Die BaFin prüft, ob der zuletzt festgestellte Jahresabschluss und der zugehörige Lagebericht, der zuletzt gebilligte Konzernabschluss und der zugehörige Konzernlagebericht, der zuletzt offengelegte Einzel- (Konzern-)abschluss und der zugehörig (Konzern-) Lagebericht, der zuletzt veröffentlichte verkürzte Abschluss und der zugehörige Lagebericht sowie der zuletzt veröffentlichte Zahlungsbericht oder Konzernzahlungsbericht eines kapitalmarktorientierten Unternehmens den anzuwendenden Rechnungslegungsnormen, d. h. den Gesetzen, den GoB sowie den deutschen oder internationalen Rechnungslegungsstandards, entspricht.

 

Rz. 190

Ggf. in einer Enforcementprüfung festgestellte Verstöße gegen Rechnungslegungsstandards sind von der BaFin unter Nennung des betroffenen Unternehmens bekanntzumachen (z. B. im elektronischen Bundesanzeiger oder in einem überregionalen Börsenblatt), wenn ein öffentliches Interesse an der Publikation der konstatierten Fehler besteht. Darüber hinaus teilt die BaFin Tatsachen, die den Verdacht auf Straftaten im Bereich der Rechnungslegung begründen, den zuständigen Behören (z. B. Staatsanwaltschaft und Börsenaufsicht) mit. Beim Vorliegen einer Berufspflichtverletzung des Abschlussprüfers erfolgt eine Meldung an die Abschlussprüferaufsichtsstelle beim Bundesamt für Wirtschaft und Aufsichtskontrolle.[3]

 

Rz. 191

Durch die Gründung der BaFin wurden die vorherigen Bundesbehörden BAKred, BAV und BAWe organisatorisch zusammengelegt.[4] Die BaFin ist eine selbstständige Anstalt des öffentlichen Rechts mit Sitz in Bonn und Frankfurt a. M. und unterliegt der Rechts- und Fachaufsicht des BMF.[5]

 

Rz. 192

Die Aufrechterhaltung von Stabilität, Funktionsfähigkeit und Wettbewerbsfähigkeit des deutschen Finanzsystems ist Ziel der BaFin.
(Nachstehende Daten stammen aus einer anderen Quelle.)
(** C1: for every string [p], [validate_password(p)] returns [valid == True]
    if and only if [len(p) >= 10], every character of [p] is in
    [ALLOWED_SET], and [p] has at least 3 uppercase ASCII letters, at least
    3 ASCII digits and at least 1 character of the special set. *)
Theorem validate_password_valid_iff (p : str) :
  (exists reason, validate_password (PyStr p) = Ok (true, reason)) <->
  (10 <= length p /\
   (forall c, In c p -> allowed c = true) /\
   3 <= count ascii_upper p /\
   3 <= count ascii_digit p /\
   1 <= count special p).
Proof.
  rewrite validate_password_spec, <- and_assoc, <- charset_and_length_ok_iff.
  destruct (first_failure_cases p) as
    [(H1 & H2 & E)|[(H1 & H2 & E)|[(H1 & H2 & E)|[(H1 & H2 & H3 & E)|
    [(H1 & H2 & H3 & H4 & E)|(H1 & H2 & H3 & H4 & E)]]]]]; rewrite E, H1.
  1-5: split; [intros [reason Hr]; discriminate Hr|intros; exfalso].
  1-2: intuition discriminate.
  1-3: intuition lia.
  split; [tauto|]. intros _. now exists MSG_OK.
Qed.

Lemma forallb_false_exists (f : char -> bool) (s : str) :
  forallb f s = false -> exists c, In c s /\ f c = false.
Proof.
  induction s as [|a s IH]; cbn; [discriminate|].
  destruct (f a) eqn:Ha; cbn.
  - intros H. destruct (IH H) as (c & Hc & Hf). exists c. auto.
  - intros _. exists a. auto.
Qed.

Lemma non_ascii_not_allowed c : (128 <= c)%N -> allowed c = false.
Proof.
  intros Hc. destruct (allowed c) eqn:Ha; [|reflexivity].
  apply allowed_is_ascii in Ha. lia.
Qed.

(** C2: for every string [p] that fails the combined charset-and-length
    check, [valid] is [False]; the reason is the combined message when
    [len(p) < 10], and the disallowed-character message when [len(p) >= 10],
    in which case some character of [p] is outside [ALLOWED_SET]. *)
Theorem charset_length_failure_reason (p : str) :
  charset_and_length_ok p = false ->
  (length p < 10 ->
   validate_password (PyStr p) = Ok (false, MSG_SHORT_OR_CHARSET)) /\
  (10 <= length p ->
   (exists c, In c p /\ allowed c = false) /\
   validate_password (PyStr p) = Ok (false, MSG_CHARSET)).
Proof.
  intros Hfail. rewrite validate_password_spec. unfold first_failure.
  rewrite Hfail. cbn [negb]. split; intros Hlen.
  - apply Nat.ltb_lt in Hlen. now rewrite Hlen.
  - split.
    + apply forallb_false_exists. unfold charset_and_length_ok in Hfail.
      apply Nat.leb_le in Hlen. now rewrite Hlen in Hfail.
    + apply Nat.ltb_ge in Hlen. now rewrite Hlen.
Qed.

(** C3: the checks are evaluated in the order charset/length, uppercase
    count, digit count, special character, and the reason is that of the
    first failing check; a string that passes the charset-and-length check
    with fewer than 3 uppercase letters and fewer than 3 digits gets the
    uppercase reason, never the digit reason. *)
Theorem first_failing_check_wins (p : str) :
  (charset_and_length_ok p = false ->
   validate_password (PyStr p) = Ok (false, MSG_SHORT_OR_CHARSET) \/
   validate_password (PyStr p) = Ok (false, MSG_CHARSET)) /\
  (charset_and_length_ok p = true ->
   (count ascii_upper p < 3 ->
    validate_password (PyStr p) = Ok (false, MSG_UPPER)) /\
   (3 <= count ascii_upper p -> count ascii_digit p < 3 ->
    validate_password (PyStr p) = Ok (false, MSG_DIGITS)) /\
   (3 <= count ascii_upper p -> 3 <= count ascii_digit p ->
    count special p < 1 ->
    validate_password (PyStr p) = Ok (false, MSG_SPECIAL)) /\
   (count ascii_upper p < 3 -> count ascii_digit p < 3 ->
    validate_password (PyStr p) = Ok (false, MSG_UPPER) /\
    validate_password (PyStr p) <> Ok (false, MSG_DIGITS))).
Proof.
  rewrite validate_password_spec.
  destruct (first_failure_cases p) as
    [(H1 & H2 & E)|[(H1 & H2 & E)|[(H1 & H2 & E)|[(H1 & H2 & H3 & E)|
    [(H1 & H2 & H3 & H4 & E)|(H1 & H2 & H3 & H4 & E)]]]]]; rewrite E, H1.
  1-2: split; [auto|discriminate].
  all: split; [discriminate|intros _].
  all: repeat split; intros; try reflexivity; try lia; try discriminate.
Qed.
Sie sichert die Zahlungsfähigkeit von Instituten (Kreditinstitute, Bausparkassen, Finanzdienstleistungsinstitute) und Versicherungsunternehmen. Ferner sorgt sie für Marktintegrität und -transparenz durch Verhaltensstandards (Marktaufsicht) und stellt als Verkörperung der Aufsicht neben der Kontrolle und Prüfung eine wichtige Komponente des unternehmerischen Überwachungssystems dar.

 

Rz. 193

Die Banken-, die Versicherungs- und die Wertpapieraufsicht/das Asset Management bilden die Organisationseinheiten der BaFin. Die Aufsicht gliedert sich in die Phasen "Erlaubniserteilung" und "Laufende Aufsicht" unter Mitwirkung der Deutschen Bundesbank.[6] Das Entgegenwirken von Missständen im Kredit- und Finanzdienstleistungswesen ist die Primärfunktion der Bankenaufsicht.[7] Vorrangiges Ziel der Versicherungsaufsicht stellt der Verbraucherschutz i. S. v. § 294 Abs. 1 VAG dar. Die Wertpapieraufsicht versucht mit ihren Maßnahmen, die Markttransparenz, die Marktintegrität sowie den Anlegerschutz zu gewährleisten.

[2] Vgl. §§ 106113a WpHG,

vgl. Philipps, StuB 2020, S. 880 ff. m. w. N.